A leave of absence designation may allow the employee’s awards to remain outstanding. If the plan does allow for leaves of absence, be sure to understand any limitations – such as a maximum duration and whether vesting continues or is suspended during a leave.
In the event the plan’s terms don’t clearly address a furlough, the plan administrator (the board, a board committee, or a designated executive of the company) will likely need to decide how classify the furlough. It is important to ensure that any decisions involving an interpretation of the plan be formally approved by the plan administrator.
In the event a furlough is treated as a leave of absence, the company still must continue to evaluate the furlough status to ensure compliance with 409A and, in the case of ISOs, employment and qualified status under Section 422 of the Internal Revenue Code.
A Shearman and Sterling article ("Employee Furlough Considerations") reminds us that:
“Under Section 409A, an employee furlough is not a “separation from service” so long as it qualifies as a “bona fide” leave of absence.

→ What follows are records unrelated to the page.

(** * kojirou: the MangaDex download pipeline

    A shallow embedding of [cmd/formats/download/root.go] and of the records
    of [mangadex/unstructured.go], with the properties of the pipeline that
    the specification states.

    The sequential part ([getImage], [PathItem.WithImage]) is embedded as
    functions.  The goroutine pipelines ([MangadexPages], [MangadexCovers],
    [chaptersToPaths], [pathsToImages]) are embedded as executable
    transition systems: a state records the control point of every
    goroutine, and a schedule (a list of actions) picks which goroutine
    moves next and which ready branch of a [select] it takes.  The context
    of a run is a flag of the state; it is handed to the collaborators
    wherever the source hands them [ctx]. *)

From Stdlib Require Import ZArith List Lia Permutation.
From Equations Require Import Equations.
From stdpp Require Import base tactics option list strings.

Set Default Proof Using "Type".

(** ** Data model *)

(** Modelled from the spec: [mangadex.Identifier] is declared outside the
    files at hand; the pipeline only copies and prints it, so it is taken to
    be its printed form. *)
Definition Identifier := string.

(** A decoded bitmap.  [image.Image] is an interface value: [None] is the
    nil image. *)
Definition Bitmap := list Z.
Definition Image := option Bitmap.

Module ImageItem.
Record t := mk {
  Image : option Bitmap;
  imageID : Z;
  chapterID : Identifier;
  volumeID : Identifier
}.
(** The zero value of the struct, as [make(md.ImageList, n)] fills it in. *)
Definition zero : t := mk None 0%Z EmptyString EmptyString.
End ImageItem.

Module PathItem.
Record t := mk {
  URL : string;
  imageID : Z;
  chapterID : Identifier;
  volumeID : Identifier
}.

(** [func (i PathItem) WithImage(img image.Image) ImageItem] *)
Definition WithImage (i : t) (img : Image) : ImageItem.t :=
  {| ImageItem.Image := img;
     ImageItem.chapterID := chapterID i;
     ImageItem.volumeID := volumeID i;
     ImageItem.imageID := imageID i |}.

(** [root.go] reads the provenance through exported names. *)
Definition ChapterIdentifier (i : t) : Identifier := chapterID i.
Definition ImageIdentifier (i : t) : Z := imageID i.
End PathItem.

Module ChapterInfo.
Definition ident := Identifier.
Record t := mk {
  Title : string;
  Views : Z;
  Region : string;
  GroupNames : list string;
  Hash : string;
  ID : Z;
  Identifier : ident;
  VolumeIdentifier : ident
}.
End ChapterInfo.

Module MangaInfo.
Record t := mk {
  Title : string;
  Authors : list string;
  Artists : list string;
  IsHentai : bool;
  ID : Z
}.
End MangaInfo.

(** [md.Chapter] and [md.Manga]: the pipeline reads [chapter.Info.Identifier]
    and [manga.Info.ID] only. *)
Module Chapter.
Record t := mk { Info : ChapterInfo.t }.
End Chapter.

Module Manga.
Record t := mk { Info : MangaInfo.t }.
End Manga.

Definition PathList := list PathItem.t.
Definition ImageList := list ImageItem.t.
Definition ChapterList := list Chapter.t.

(** ** Errors

    Go error values, with the wrapping that [fmt.Errorf] builds in
    [root.go] kept as structure. *)
Inductive error :=
| External (msg : string)                                (* from a collaborator *)
| Canceled                                               (* "canceled" *)
| PrepareErr (e : error)                                 (* "prepare: %w" *)
| DoErr (e : error)                                      (* "do: %w" *)
| StatusErr (status : string)                            (* "status: %v" *)
| DecodeErr (e : error)                                  (* "decode: %w" *)
| ChapterPathsErr (chapter : Identifier) (e : error)     (* "chapter %v: paths: %w" *)
| ChapterImageErr (chapter : Identifier) (image : Z) (e : error).
                                                         (* "chapter %v: image %v: %w" *)

Inductive result (A : Type) :=
| Ok (a : A)
| Err (e : error).
Arguments Ok {A} a.
Arguments Err {A} e.

Definition is_ok {A} (r : result A) : bool :=
  match r with Ok _ => true | Err _ => false end.

(** ** Contexts

    [root.go] hands the context of the run to every call on the catalog
    client and, inside the request, to every call on the HTTP client.  What
    the callee can learn from a [context.Context] is whether it is done:
    that is what it is handed here, read when the call is answered. *)
Inductive Context :=
| CtxLive     (* ctx.Err() == nil *)
| CtxDone.    (* ctx.Done() is closed *)

Definition context (done : bool) : Context :=
  if done then CtxDone else CtxLive.

(** ** Collaborators

    What the pipeline calls and does not implement: the catalog client, the
    HTTP client and the image codecs.  The catalog client and the HTTP
    client are handed the context.  An HTTP exchange may answer differently
    each time it is tried, so [Do] also takes the number of the attempt.
    [http.NewRequestWithContext] stores the context in the request without
    looking at its state. *)
Record Response := {
  StatusCode : Z;
  Status : string;
  Body : string
}.

Record Env := {
  FetchPaths : Context -> Chapter.t -> result PathList;
  FetchCovers : Context -> Z -> result PathList;
  NewRequest : string -> option error;
  Do : Context -> string -> Z -> result Response;
  Decode : string -> Image * option error
}.

(** A collaborator honours the context when it refuses a call whose context
    is done: it returns an error and starts no request. *)
Definition honours_context (env : Env) : Prop :=
  (forall c, is_ok (FetchPaths env CtxDone c) = false) /\
  (forall url try, is_ok (Do env CtxDone url try) = false).

(** ** getImage *)

Definition uint_add1 (n : Z) : Z := ((n + 1) mod 2 ^ 64)%Z.

Section GetImage.
Variable env : Env.

(** [getImage(client, ctx, url, try)], [try] an unsigned 64-bit counter. *)
Equations? getImage (ctx : Context) (url : string) (try : Z) : result Image
  by wf (Z.to_nat (11 - try)%Z) lt :=
getImage ctx url try with NewRequest env url := {
  | Some err => Err (PrepareErr err)
  | None with Do env ctx url try := {
    | Err err => Err (DoErr err)
    | Ok resp with Z.eqb (StatusCode resp) 200%Z := {
      | false => Err (StatusErr (Status resp))
      | true with Decode env (Body resp) := {
        | (img, err) with decide (img = None /\ (try <= 10)%Z) := {
          | left Hretry => getImage ctx url (uint_add1 try)
          | right _ with err := {
            | Some e => Err (DecodeErr e)
            | None => Ok img } } } } } }.
Proof.
  unfold uint_add1.
  pose proof (Z.mod_pos_bound (try + 1)%Z (2 ^ 64)%Z ltac:(lia)) as Hm.
  destruct (Z_lt_le_dec try 0%Z) as [Hneg|Hpos]; [lia|].
  rewrite Z.mod_small in *; lia.
Qed.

A “bona fide” leave of absence is one where there is a reasonable expectation that the employee will return to perform services for the employer, and where either: (a) the leave is less than six months or (b) the leave of absence exceeds six months but the employee has either a contractual or a statutory right to reemployment. Furloughs related to business disruption due to COVID-19 likely will be treated as bona fide leaves of absence under Section 409A, and therefore will not result in an immediate “separation from service” if the employer reasonably expects to recall the furloughed employees within six months. If the leave exceeds six months and the individual does not have a contractual right to reemployment, the employment relationship would be deemed terminated on the first date following the six-month period.”

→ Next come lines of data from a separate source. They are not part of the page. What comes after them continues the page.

(** A request without a file. *)
Lemma failure_body_is_error_only_witness :
  (exists msg, body no_file_response = VObj [ (lit "error", VStr (lit msg)) ])
  /\ Js.get (body no_file_response) (lit "success") = Ok VUndefined
  /\ (status no_file_response = 400%N \/ status no_file_response = 500%N).
Proof.
  apply (failure_body_is_error_only Samples.world_150 Samples.empty_request).
  - reflexivity.
  - vm_compute. discriminate.
Defined.

(** C9, as stated, fails: the body of a refusal is [{ error: ... }] alone;
    reading its success property gives undefined, not false. *)
Lemma failure_body_has_no_success_flag :
  result (POST Samples.world_150 Samples.empty_request)
  = Ok {| body := VObj [ (lit "error", VStr (lit "No file provided")) ];
          status := 400 |}
  /\ Js.get (VObj [ (lit "error", VStr (lit "No file provided")) ]) (lit "success")
     <> Ok (VBool false).
Proof. split; [reflexivity | vm_compute; discriminate]. Qed.

(** * Further properties of the route *)

(** ** Logs of calls *)

Section TraceFacts.

Context {A B : Type}.

Lemma trace_lift_bind (r : Outcome A) (k : A -> M B) :
  trace (bind (lift r) k) =
  match r with
  | Ok a => trace (k a)
  | Throw _ => []
  end.
Proof. rewrite trace_bind. destruct r; reflexivity. Qed.

Lemma trace_call_bind (ev : Event) (r : Outcome A) (k : A -> M B) :
  trace (bind (call ev r) k) =
  ev :: match r with
        | Ok a => trace (k a)
        | Throw _ => []
        end.
Proof. rewrite trace_bind. destruct r; reflexivity. Qed.

Lemma result_call_bind (ev : Event) (r : Outcome A) (k : A -> M B) :
  result (bind (call ev r) k) =
  match r with
  | Ok a => result (k a)
  | Throw e => Throw e
  end.
Proof. rewrite result_bind. reflexivity. Qed.

End TraceFacts.

Lemma prefix_of_refl {A : Type} (l : list A) : prefix_of l l.
Proof. exists []. symmetry. apply app_nil_r. Qed.

Lemma prefix_of_cons {A : Type} (x : A) (p l : list A) :
  prefix_of p l -> prefix_of (x :: p) (x :: l).
Proof. intros [rest ->]. exists rest. reflexivity. Qed.

Lemma prefix_of_nil {A : Type} (l : list A) : prefix_of [] l.
Proof. exists l. reflexivity. Qed.

Section CallOrder.

Variable svc : Services.

Lemma trace_build_analysis (analysis : Value) :
  trace (build_analysis analysis) = [].
Proof.
  unfold build_analysis.
  repeat (rewrite trace_lift_bind;
          match goal with
          | |- match ?r with _ => _ end = _ => destruct r; [|reflexivity]
          end).
  reflexivity.
Qed.

Lemma trace_analyzeContent_prefix (text : jsstring) :
  prefix_of (trace (analyzeContent svc text)) (analysis_script text).
Proof.
  unfold analyzeContent, analysis_script. rewrite trace_try_catch.
  rewrite result_call_bind, trace_call_bind.
  destruct (import_zai svc) as [u|e].
  2:{ cbn [app throw ret trace fst]. repeat apply prefix_of_cons || apply prefix_of_nil. }
  rewrite result_call_bind, trace_call_bind.
  destruct (ZAI_create svc) as [zai|e].
  2:{ cbn [app throw ret trace fst]. repeat apply prefix_of_cons || apply prefix_of_nil. }
  cbv zeta. rewrite result_call_bind, trace_call_bind.
  destruct (chat_completions_create zai (chat_request text)) as [completion|e].
  2:{ cbn [app throw ret trace fst]. repeat apply prefix_of_cons || apply prefix_of_nil. }
  destruct (response_content completion) as [[|c cs]|];
    try (cbn [app throw ret trace fst result snd];
         repeat apply prefix_of_cons || apply prefix_of_nil).
  rewrite result_bind, result_lift, trace_lift_bind.
  destruct (JSON_parse svc (c :: cs)) as [analysis|e].
  - rewrite trace_build_analysis.
    destruct (result (build_analysis analysis));
      cbn [app ret trace fst]; apply prefix_of_refl.
  - cbn [app ret trace fst]. apply prefix_of_refl.
Qed.


Lemma trace_pdf_pages_ok (pdf : PDFDocumentProxy) (ns : list nat) :
  forall acc text,
    result (pdf_pages pdf ns acc) = Ok text ->
    trace (pdf_pages pdf ns acc)
    = flat_map (fun i => [ EvGetPage i; EvGetTextContent i ]) ns.
Proof.
  induction ns as [|i ns IH]; intros acc text Hres; [reflexivity|].
  cbn [pdf_pages] in *.
  rewrite result_call_bind in Hres. rewrite trace_call_bind.
  destruct (getPage pdf i) as [page|]; [|discriminate].
  rewrite result_call_bind in Hres. rewrite trace_call_bind.
  destruct (getTextContent page) as [tc|]; [|discriminate].
  cbn [flat_map app]. rewrite (IH _ _ Hres). reflexivity.
Qed.

End CallOrder.

(** ** The shape of a run of [POST] *)

Section PostShape.

Variable svc : Services.

(** A request is either refused before any service is called, or
    accepted. *)
Lemma POST_refused_or_accepted (request : NextRequest) :
  (trace (POST svc request) = [] /\
   exists resp,
     result (POST svc request) = Ok resp /\
     (resp = no_file_response \/
      resp = unsupported_type_response \/
      resp = too_large_response \/
      exists e, formData request = Throw e /\
                resp = NextResponse_json (error_body (error_message e)) 500))
  \/ exists file, accepted request file.
Proof.
  destruct request as [[fd|e]].
  2:{ left. split; [reflexivity|]. eexists. split; [reflexivity|].
      do 3 right. exists e. split; reflexivity. }
  destruct (FormData_get fd (lit "file")) as [[file|[|c s]]|] eqn:Hget.
  2-4: left; unfold POST, bind, lift; cbn [formData]; rewrite Hget;
       split; [reflexivity|]; eexists; split; [reflexivity|]; auto.
  destruct (array_includes allowedTypes (type file)) eqn:Htype.
  2:{ left. unfold POST, bind, lift. cbn [formData]. rewrite Hget, Htype.
      split; [reflexivity|]. eexists. split; [reflexivity|]. auto. }
  destruct (maxSize <? size file)%N eqn:Hsize.
  { left. unfold POST, bind, lift. cbn [formData]. rewrite Hget, Htype, Hsize.
    split; [reflexivity|]. eexists. split; [reflexivity|]. auto. }
  right. exists file, fd. apply N.ltb_ge in Hsize. auto.
Qed.

Lemma process_file_unreadable (file : File) (e : Thrown) :
  arrayBuffer file = Throw e ->
  process_file svc file = ([], Throw e).
Proof. intros H. unfold process_file, bind, lift. rewrite H. reflexivity. Qed.

Lemma analysis_events (text : jsstring) :
  Forall (fun ev => is_analysis_event ev = true) (trace (analyzeContent svc text)).
Proof.
  destruct (trace_analyzeContent_prefix svc text) as [rest Hrest].
  assert (Hall : Forall (fun ev => is_analysis_event ev = true) (analysis_script text))
    by (repeat constructor).
  rewrite Hrest in Hall. apply Forall_app in Hall. tauto.
Qed.

(** The log of an accepted request: the calls of the extractor, then those
    of the analysis when the text is long enough. *)
Lemma POST_trace_split (request : NextRequest) :
  exists ex an,
    trace (POST svc request) = ex ++ an /\
    Forall (fun ev => is_analysis_event ev = false) ex /\
    (an = [] \/ exists text, an = trace (analyzeContent svc text)) /\
    ((exists file buffer, ex = trace (extract_text svc file buffer)) \/ ex = []).
Proof.
  destruct (POST_refused_or_accepted request) as [[Ht _] | [file Hacc]].
  { exists [], []. rewrite Ht. repeat split; auto. }
  rewrite (POST_trace_accepted _ _ _ Hacc).
  destruct (arrayBuffer file) as [buffer|e] eqn:Hbuf.
  2:{ rewrite (process_file_unreadable _ _ Hbuf).
      exists [], []. repeat split; auto. }
  rewrite (process_file_trace _ _ _ Hbuf).
  exists (trace (extract_text svc file buffer)).
  eexists. split; [reflexivity|]. split; [apply trace_extract_text|].
  split; [|left; eauto].
  destruct (result (extract_text svc file buffer)) as [raw|]; [|auto].
  destruct (too_short (trim raw)); eauto.
Qed.

End PostShape.

(** X1.  [POST] never throws: every request is answered, with status 200,
    400 or 500, and the status is 200 exactly when the body carries
    success true. *)
Theorem POST_always_answers (svc : Services) (request : NextRequest) :
  exists resp,
    result (POST svc request) = Ok resp /\
    (status resp = 200%N \/ status resp = 400%N \/ status resp = 500%N) /\
    (status resp = 200%N <->
     Js.get (body resp) (lit "success") = Ok (VBool true)).
Proof.
  destruct (POST_cases svc request) as (resp & Hres & Hcases).
  exists resp. split; [assumption|].
  destruct Hcases as [-> | [-> | [-> | [-> | [(e & ->) |
    (file & text & a & _ & _ & _ & ->)]]]]];
    (split; [auto|]); split; intros H; try reflexivity;
      try (vm_compute in H; discriminate).
Qed.

(** X2.  Once the extractor has returned at least 10 characters the request
    succeeds, whatever the analysis service does: the answer is the success
    response built from the extracted text and from what [analyzeContent]
    returned. *)
Theorem long_enough_text_always_succeeds (svc : Services) (request : NextRequest)
        (file : File) (text : jsstring) :
  extracts svc request file text ->
  (10 <= List.length text)%nat ->
  exists a,
    result (analyzeContent svc text) = Ok a /\
    result (POST svc request) = Ok (success_response file text a) /\
    status (success_response file text a) = 200%N.
Proof.
  intros Hext Hlen.
  destruct (POST_extracts _ _ _ _ Hext) as (a & Ha & Hres).
  exists a. split; [assumption|]. split; [|reflexivity].
  rewrite Hres. destruct (too_short text) eqn:Hs; [|reflexivity].
  apply too_short_iff in Hs. lia.
Qed.

Lemma long_enough_text_always_succeeds_witness :
  exists a,
    result (analyzeContent Samples.world_150
              (lit "Hello world" ++ newline ++ lit "from page two")) = Ok a /\
    result (POST Samples.world_150 (Samples.request_with Samples.pdf_file))
    = Ok (success_response Samples.pdf_file
            (lit "Hello world" ++ newline ++ lit "from page two") a) /\
    status (success_response Samples.pdf_file
              (lit "Hello world" ++ newline ++ lit "from page two") a) = 200%N.
Proof.
  apply (long_enough_text_always_succeeds Samples.world_150
           (Samples.request_with Samples.pdf_file) Samples.pdf_file).
  - apply pdf_extracts_two_pages.
  - vm_compute. lia.
Defined.

(** X3.  A request refused by validation costs no external call: when the
    answer is one of the three validation refusals, the log of calls to the
    PDF library, the OCR engine and the analysis service is empty. *)
Theorem refused_request_calls_no_service (svc : Services) (request : NextRequest)
        (k : Spec.ValidationError) :
  result (POST svc request) = Ok (validation_response k) ->
  trace (POST svc request) = [].
Proof.
  intros Hres.
  destruct (POST_refused_or_accepted svc request) as [[Ht _] | [file Hacc]];
    [assumption|].
  exfalso. rewrite (POST_accepted _ _ _ Hacc) in Hres.
  destruct (process_file_cases svc file) as (resp & Hp & [-> | [Hs | Hs]]);
    rewrite Hp in Hres; injection Hres as Hres.
  - exact (no_text_is_no_validation_error k Hres).
  - rewrite Hres, validation_response_status in Hs. discriminate.
  - rewrite Hres, validation_response_status in Hs. discriminate.
Qed.

Lemma refused_request_calls_no_service_witness :
  trace (POST Samples.world_150 (Samples.request_with Samples.big_png)) = [].
Proof.
  apply (refused_request_calls_no_service Samples.world_150
           (Samples.request_with Samples.big_png) Spec.FileTooLargeError).
  reflexivity.
Defined.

Furloughs that exceed 90 days in length may impact the treatment of Incentive Stock Options. As described in an article ("Common Questions & Answers Regarding Coronavirus-Related Layoffs and Furloughs and the Impact on Stock Options and Deferred Compensation") by Blais Halpert Tax Partners LLP, “Under the tax regulations, an ISO loses its tax status if it is not exercised within three months after termination of employment. For this purpose, an employee on a voluntary or involuntary leave (like a furlough), excluding any leave after which re-employment is provided for by law or contract, is only considered employed for three months. If the employee does not return for work after three months, his or her employment is deemed terminated for ISO purposes and his or her ISOs will lose their tax status if not exercised within an additional three months (i.e., six months after starting the leave).”
As companies navigate through difficult business decisions, the determination of how a furlough will be classified is an important one to understand in assessing the impact on equity awards and other benefits.